(** X10: A player is marked dead and still has its tiles. Whether it first
    becomes permanently dead and is then removed from the game, or the
    other way round, the arena is asked to release its tiles exactly once. *)
Theorem tiles_released_once w r p ds :
  players w !! r = Some p ->
  lastDeathState p = Some ds -> permanentlyDead p = false ->
  allMyTilesCleared p = false ->
  releases (newEvents w (snd ((permanentlyDie r;; removedFromGame r) w)))
  = [clearAllPlayerTiles (id p)]
  /\ releases (newEvents w (snd ((removedFromGame r;; permanentlyDie r) w)))
     = [clearAllPlayerTiles (id p)].
Proof.
  intros E D L C. pose proof (valid_lookup _ _ _ E) as V.
  rewrite <- (put_id _ _ _ E) at 2 4. unfold removedFromGame. split.
  - rewrite run_bind.
    destruct (permanentlyDie_first r p w ds V L D)
      as (p1 & w1 & -> & _ & _ & _ & C1 & P1 & _ & _ & G1).
    cbv beta iota.
    rewrite clearAllMyTiles_cleared;
      [|unfold valid; now rewrite P1|exact C1].
    cbn [snd]. rewrite C in G1.
    rewrite (newEvents_app w (put r p1 w1) _ G1). reflexivity.
  - rewrite run_bind, clearAllMyTiles_first by assumption. cbv beta iota.
    destruct (permanentlyDie_first r (set_allMyTilesCleared true p)
                (set_arena (onClearAllPlayerTiles (id p) (arena w))
                   (set_log (log w ++ [clearAllPlayerTiles (id p)]) w))
                ds V L D)
      as (p1 & w1 & -> & _ & _ & _ & _ & _ & _ & _ & G1).
    cbn [snd]. cbn in G1.
    rewrite (newEvents_app w (put r p1 w1)
               ([clearAllPlayerTiles (id p)] ++ [sendGameOver r (type ds)])).
    + reflexivity.
    + cbn. rewrite G1. now rewrite <- app_assoc.
Qed.
End Release.
(** * juanPlot: bar plots and heatmaps of retinal RNA-seq datasets

    A shallow embedding of [wheelBuild/juanPlot/__init__.py].  Every plotting
    function of the module is a definition of the same name below.  The
    pandas, numpy and matplotlib calls the module makes are modelled by the
    small set of primitives of the first sections; the drawing surface is a
    log of the calls made on it, threaded through an error monad.  The [ax]
    argument of the functions, which selects the surface ([plt.gca()] when
    it is left out), has no counterpart: there is one surface, the log. *)

From Stdlib Require Import QArith Qround.
From stdpp Require Import gmap strings list fin_maps.

Local Open Scope string_scope.
Local Open Scope list_scope.

(** ** Exceptions and the plotting monad *)

(** The Python exceptions the module can raise. *)
Inductive Exn : Type :=
  | KeyError (key : string)      (* [pC['m4']] on a dict without 'm4' *)
  | IndexError                   (* [iloc[0, ...]] on a frame without rows,
                                    or an integer index past a sequence *)
  | ValueError (msg : string).   (* numpy broadcasting failure in [ax.bar] *)

(** A numpy 2D array as the module uses it: the number of columns is kept
    apart from the rows because an array may have no row at all, as in
    [data.shape == (0, 30)]. *)
Record ndarray : Type := mk_ndarray {
  shape1 : nat;
  rows : list (list Q)
}.

Definition shape0 (a : ndarray) : nat := length (rows a).

(** Calls made on the axes ([ax.bar], [ax.imshow], ...), in the order of
    the call.  Font properties and other arguments that carry no data are
    left out of the record of a call. *)
Inductive Call : Type :=
  | Style (what : string)
  | Bar (x height : list Q) (color : list string)
  | SetXticks (ticks : list Q) (minor : bool)
  | SetYticks (ticks : list Q)
  | SetXticklabels (labels : list string)
  | SetYticklabels (labels : list string)
  | SetYlabel (label : string)
  | SetTitle (title : string)
  | Imshow (data : ndarray) (cmap : string)
  | Colorbar (orientation : string)
  | CbarSetYlabel (label : string)
  | Axhline (y : Q) (color : string) (linewidth : Q)
  | Axvline (x : Q) (color : string) (linewidth : Q)
  | Plot (xs ys : list Q) (color : string) (lw : Q)
  | Text (x y : Q) (s : string) (color : string) (ha : string) (rotation : Q).

(** A computation either raises or returns, and leaves the log of the calls
    made so far behind in both cases. *)
Definition Plt (A : Type) : Type := list Call → (Exn + A) * list Call.

Definition ret {A} (a : A) : Plt A := λ log, (inr a, log).

Definition raise {A} (e : Exn) : Plt A := λ log, (inl e, log).

Definition bind {A B} (m : Plt A) (k : A → Plt B) : Plt B :=
  λ log, match m log with
         | (inr a, log') => k a log'
         | (inl e, log') => (inl e, log')
         end.

Notation "x <- m ;; k" := (bind m (λ x, k))
  (at level 100, m at next level, right associativity).
Notation "m ;;; k" := (bind m (λ _, k))
  (at level 100, right associativity).

Definition call (c : Call) : Plt unit := λ log, (inr tt, log ++ [c]).

(** [for x in l: body] *)
Fixpoint for_ {A} (l : list A) (body : A → Plt unit) : Plt unit :=
  match l with
  | [] => ret tt
  | x :: l' => body x ;;; for_ l' body
  end.

(** ** Python and numpy primitives *)

(** [l[a:b]] for literal bounds [0 <= a <= b]: bounds past the end are
    clipped, never an error. *)
Definition slice {A} (a b : nat) (l : list A) : list A := take (b - a) (drop a l).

■ ■ ■

> **ACTIVITY**
Repeat, word for word, the lines above between the line holding "Theorem tiles_released_once w" and the line holding "rewrite (newEvents_app w (put r p1 w1) _", inclusive; omit everything else.

> **EXERCISE ANSWER**
Theorem tiles_released_once w r p ds :
  players w !! r = Some p ->
  lastDeathState p = Some ds -> permanentlyDead p = false ->
  allMyTilesCleared p = false ->
  releases (newEvents w (snd ((permanentlyDie r;; removedFromGame r) w)))
  = [clearAllPlayerTiles (id p)]
  /\ releases (newEvents w (snd ((removedFromGame r;; permanentlyDie r) w)))
     = [clearAllPlayerTiles (id p)].
Proof.
  intros E D L C. pose proof (valid_lookup _ _ _ E) as V.
  rewrite <- (put_id _ _ _ E) at 2 4. unfold removedFromGame. split.
  - rewrite run_bind.
    destruct (permanentlyDie_first r p w ds V L D)
      as (p1 & w1 & -> & _ & _ & _ & C1 & P1 & _ & _ & G1).
    cbv beta iota.
    rewrite clearAllMyTiles_cleared;
      [|unfold valid; now rewrite P1|exact C1].
    cbn [snd]. rewrite C in G1.
    rewrite (newEvents_app w (put r p1 w1) _ G1). reflexivity.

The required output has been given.